His character building and storytelling stand up well. His language and social habits are credible and inoffensive. Though this tale becomes an origin story for his Foundation series, the story admits standalone reading.

“May the Spirit of the Galaxy watch over the Squires as they watch over us.”

Book Review: Pebble in the Sky (Galactic Empire #3) by Isaac Asimov (four stars)

Book Review: Pebble in the Sky (Galactic Empire #3) by Isaac Asimov (four stars)

‘Schwartz was a believer in the goodness of human nature. He didn’t think there would be another war. He didn’t think Earth would ever see again the sunlike hell of an atom exploded in anger.’

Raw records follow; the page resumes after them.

(** Updating the jobs with one identifier *)
Lemma jmap_alter f id js :
  (∀ j, Job_id (f j) = Job_id j) →
  jmap (map (λ j, if bool_decide (Job_id j = id) then f j else j) js) = alter f id (jmap js).
Proof.
  intros Hf. induction js as [|j js IH].
  { symmetry. apply (alter_empty (M := gmap Uuid)). }
  cbn [map]. rewrite !jmap_cons, IH. case_bool_decide as Hid.
  - rewrite Hf. subst id. apply map_eq. intros i.
    destruct (decide (i = Job_id j)) as [->|]; by simplify_map_eq.
  - apply map_eq. intros i. destruct (decide (i = id)) as [->|]; simplify_map_eq; [done|].
    destruct (decide (i = Job_id j)) as [->|]; by simplify_map_eq.
Qed.

Lemma jmap_filter p js :
  NoDup (Job_id <$> js) →
  jmap (List.filter (λ j, negb (p j)) js) = delete_where p (jmap js).
Proof.
  intros Hnd. apply map_eq. intros id. apply option_eq. intros j.
  unfold delete_where. rewrite map_lookup_filter_Some; simpl.
  assert (NoDup (Job_id <$> List.filter (λ j, negb (p j)) js)) by by apply NoDup_fmap_filter.
  rewrite !jmap_lookup_elem by done.
  rewrite !list_elem_of_In, List.filter_In, negb_true_iff. naive_solver.
Qed.

(** * Job stores refine a map of jobs

    An abstract store is a finite map of jobs; its transitions say what each
    operation of [JobStorage] may answer. Any store that keeps the contract of
    [JobSpec] refines it: every sequence of operations has the answers of a run
    of the abstract store. *)

Inductive store_op : Type :=
| SCreate (j : Job)
| SJob (id : Uuid)
| SUpdate (id : Uuid) (u : JobUpdate)
| SClaimNext (now : DateTime) (worker_id : string)
| SClaimById (now : DateTime) (id : Uuid) (worker_id : string)
| SList (filters : JobFilters)
| SCountByStatus
| SDelete (status : option JobStatus)
| SPrune (now : DateTime) (policy : RetentionPolicy)
| SCountOld (now : DateTime) (policy : RetentionPolicy)
| SOldest.

Inductive store_answer : Type :=
| AnsId (id : Uuid)
| AnsUnit
| AnsJob (o : option Job)
| AnsJobs (l : list Job)
| AnsCounts (l : list (JobStatus * u64))
| AnsCount (n : u64)
| AnsReport (r : PruneReport)
| AnsTime (o : option DateTime)
| AnsError (e : VoomError).

(** The abstract store. An operation may fail, and then has no effect; only pruning may
    fail after it has deleted. *)
Inductive spec_step `{Chrono} (m : gmap Uuid Job) : store_op → store_answer → gmap Uuid Job → Prop :=
| spec_error op e : spec_step m op (AnsError e) m
| spec_create j :
    m !! Job_id j = None → spec_step m (SCreate j) (AnsId (Job_id j)) (<[Job_id j := j]> m)
| spec_job id : spec_step m (SJob id) (AnsJob (m !! id)) m
| spec_update id u : spec_step m (SUpdate id u) AnsUnit (alter (apply_update u) id m)
| spec_claim_next now w o :
    first_pending m o →
    spec_step m (SClaimNext now w) (AnsJob (claimed now w <$> o)) (claim_first now w o m)
| spec_claim_by_id now id w :
    spec_step m (SClaimById now id w) (AnsJob (claimed now w <$> pending_at id m))
      (claim_first now w (pending_at id m) m)
| spec_list filters l p :
    listed m (JobFilters_status filters) l → page filters l = Some p →
    spec_step m (SList filters) (AnsJobs p) m
| spec_count l : counted m l → spec_step m SCountByStatus (AnsCounts l) m
| spec_prune now policy newest oldest :
    retained now policy m newest oldest →
    spec_step m (SPrune now policy) (AnsReport (retention_report newest oldest)) (without oldest m)
| spec_prune_error now policy newest oldest e :
    retained now policy m newest oldest →
    spec_step m (SPrune now policy) (AnsError e) (without oldest m)
| spec_count_old now policy newest oldest :
    retained now policy m newest oldest →
    spec_step m (SCountOld now policy) (AnsReport (retention_report newest oldest)) m
| spec_oldest o : oldest_created m o → spec_step m SOldest (AnsTime o) m
| spec_delete status :
    spec_step m (SDelete status)
      (AnsCount (N.of_nat (size m - size (delete_where (deleted_by status) m))))
      (delete_where (deleted_by status) m).

Inductive spec_run `{Chrono} : gmap Uuid Job → list store_op → list store_answer → gmap Uuid Job → Prop :=
| spec_run_nil m : spec_run m [] [] m
| spec_run_cons m m' m'' op ops a az :
    spec_step m op a m' → spec_run m' ops az m'' → spec_run m (op :: ops) (a :: az) m''.

Definition created_id (op : store_op) : list Uuid :=
  match op with SCreate j => [Job_id j] | _ => [] end.

Section refinement.
Context {S : Type} `{JobStorage S}.

Definition answer {A} (f : A → store_answer) (rs : result VoomError A * S) : store_answer * S :=
  (match rs.1 with Ok a => f a | Err e => AnsError e end, rs.2).

Definition exec_op (op : store_op) (s : S) : store_answer * S :=
  match op with
  | SCreate j => answer AnsId (create_job j s)
  | SJob id => answer AnsJob (job id s)
  | SUpdate id u => answer (λ _, AnsUnit) (update_job id u s)
  | SClaimNext now w => answer AnsJob (claim_next_job now w s)
  | SClaimById now id w => answer AnsJob (claim_job_by_id now id w s)
  | SList filters => answer AnsJobs (list_jobs filters s)
  | SCountByStatus => answer AnsCounts (count_jobs_by_status s)
  | SDelete status => answer AnsCount (delete_jobs status s)
  | SPrune now policy => answer AnsReport (prune_old_jobs now policy s)
  | SCountOld now policy => answer AnsReport (count_old_jobs now policy s)
  | SOldest => answer AnsTime (oldest_job_created_at s)
  end.

Fixpoint exec_ops (ops : list store_op) (s : S) : list store_answer * S :=
  match ops with
  | [] => ([], s)
  | op :: ops =>
      let '(a, s) := exec_op op s in
      let '(az, s) := exec_ops ops s in
      (a :: az, s)
  end.

Context `{!JobStoreLaws S} `{Chrono} `{!JobTableLaws S}.

Definition op_values_storable (op : store_op) : Prop :=
  match op with
  | SCreate j => storable j
  | SUpdate _ u => ∀ j, storable j → storable (apply_update u j)
  | _ => True
  end.

Lemma answer_refines {A} (f : A → store_answer) rs m a m' op :
  answers rep rs m a m' → spec_step m op (f a) m' →
  ∃ m'', rep (answer f rs).2 m'' ∧ spec_step m op (answer f rs).1 m''.
Proof.
  destruct rs as [[b|e] s']; unfold answers, answer; cbn.
  - intros [-> Hs] Hstep. by exists m'.
  - intros Hs _. exists m. split; [done | constructor].
Qed.

Lemma exec_op_refines op s m :
  rep s m → op_values_storable op → (∀ id, id ∈ created_id op → m !! id = None) →
  ∃ m', rep (exec_op op s).2 m' ∧ spec_step m op (exec_op op s).1 m'.
Proof.
  intros Hs Hop Hnew. destruct op as [j|id|id u|now w|now id w|filters| |status|now policy|now policy|];
    cbn [exec_op].
  - assert (m !! Job_id j = None) by (apply Hnew; by left).
    eapply answer_refines; [by apply create_job_law | by constructor].
  - eapply answer_refines; [by apply job_law | constructor].
  - eapply answer_refines; [apply update_job_law; [done|] | constructor].
    intros j Hj. apply Hop. by eapply rep_storable.
  - destruct (claim_next_job_law s m now w Hs) as (o & Ho & Ha).
    eapply answer_refines; [done | by constructor].
  - eapply answer_refines; [by apply claim_job_by_id_law | constructor].
  - destruct (list_page_law s m filters Hs) as (l & Hl & Ha).
    destruct (page filters l) as [p|] eqn:Hp; [eapply answer_refines; [done|by econstructor]|].
    destruct Ha as [[e He] Ha]. exists m. unfold answer. cbn. rewrite He. split; [done|constructor].
  - destruct (count_jobs_law s m Hs) as (l & Hl & Ha).
    eapply answer_refines; [done | by constructor].
  - eapply answer_refines; [by apply delete_jobs_law | constructor].
  - destruct (prune_jobs_law s m now policy Hs) as (newest & oldest & Hr & Ha). unfold answer.
    destruct (prune_old_jobs now policy s) as [[r|e] s']; cbn in *.
    + destruct Ha as [-> Ha]. exists (without oldest m). split; [done|by constructor].
    + destruct Ha as [Ha|Ha]; [exists m|exists (without oldest m)];
        (split; [done|]); [constructor|by econstructor].
  - destruct (count_old_law s m now policy Hs) as (newest & oldest & Hr & Ha).
    eapply answer_refines; [done | by constructor].
  - destruct (oldest_job_law s m Hs) as (o & Ho & Ha).
    eapply answer_refines; [done | by constructor].
Qed.

(** An abstract step adds only the identifiers it creates. *)
Lemma spec_step_dom m op a m' id :
  (∀ id j, m !! id = Some j → Job_id j = id) →
  spec_step m op a m' → m !! id = None → id ∉ created_id op → m' !! id = None.
Proof.
  intros Hkeys. destruct 1 as [op e|j Hj|i|i u|now w o Ho|now i w|filters l p Hl|l Hl|now policy newest oldest Hr
    |now policy newest oldest e Hr|now policy newest oldest Hr|o Ho|st]; intros Hid Hc; try done.
  - rewrite lookup_insert_ne; [done|]. intros <-. apply Hc. by left.
  - by rewrite lookup_alter_None.
  - destruct o as [j|]; [|done]. destruct Ho as (Hj & _). cbn.
    rewrite lookup_insert_ne; [done|]. intros <-. congruence.
  - destruct (pending_at i m) as [j|] eqn:Hp; [|done]. cbn.
    unfold pending_at in Hp. destruct (m !! i) as [k|] eqn:Hk; [|done]. cbn in Hp.
    destruct (is_pending k); simplify_eq.
    rewrite lookup_insert_ne; [done|]. intros Hij. rewrite (Hkeys i _ Hk) in Hij. congruence.
  - by apply delete_where_None.
  - by apply delete_where_None.
  - by apply delete_where_None.
Qed.

(** New identifiers: those of the operations to come are not in use. *)
Definition ids_fresh (ops : list store_op) (m : gmap Uuid Job) : Prop :=
  NoDup (ops ≫= created_id) ∧ ∀ id, id ∈ ops ≫= created_id → m !! id = None.

Lemma ids_fresh_head op ops m id : ids_fresh (op :: ops) m → id ∈ created_id op → m !! id = None.
Proof. intros [_ Hn] Hid. apply Hn. rewrite bind_cons. apply elem_of_app. by left. Qed.

Lemma exec_op_fresh op ops s m :
  rep s m → op_values_storable op → ids_fresh (op :: ops) m →
  ∃ m', rep (exec_op op s).2 m' ∧ spec_step m op (exec_op op s).1 m' ∧ ids_fresh ops m'.
Proof.
  intros Hs Hop Hfr.
  destruct (exec_op_refines op s m Hs Hop (λ id, ids_fresh_head op ops m id Hfr)) as (m' & Hs' & Hstep).
  exists m'. split_and!; [done..|]. destruct Hfr as [Hnd Hnew]. rewrite bind_cons in Hnd, Hnew.
  apply NoDup_app in Hnd as (_ & Hdis & Hnd). split; [done|]. intros id Hid.
  apply (spec_step_dom m op (exec_op op s).1 m'); [|done| |].
  - intros i j. by apply (rep_keys s).
  - apply Hnew, elem_of_app. by right.
  - intros Hc. by apply (Hdis id).
Qed.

 Fun science fiction classic. Don’t let the series sequence number fool you, this is Asimov’s first science fiction novel. First. If you think you like science fiction and haven’t read this, you should. It’s not as good as his later work, but worth reading.

“By the life of the Emperor, your comrades of Earth are themselves the best such missionaries. Living here, as they do, cooped up on their deadly planet, festering in their own anger, they’re nothing but a standing ulcer in the Galaxy.” 

First published in 1950. Before the Cold War got cold, before Sputnik, before molecular biology. Allowing that, it works. In fact, Asimov seems prescient. I first read this decades ago; enjoyed it more now, especially as contemporary offerings are such thin soup.

‘The bloody fools! Who the devil did they think they were? Yes, yes, he knew. They thought they were the original humans, the inhabitants of the planet—The worst of it was he knew that they were right.’ 

Asimov’s ridicule of racism, sexism, novelists, and bureaucrats should resonate with modern readers, even as he suffers from a cringe-worthy quaintness endemic to his youth and time.

“It’s like a visicast, isn’t it, with the great all-conquering heroes zooming to victory in the nick of time? That’s where they usually end it. Only in our case the visicast went on and we found that nobody believed us.”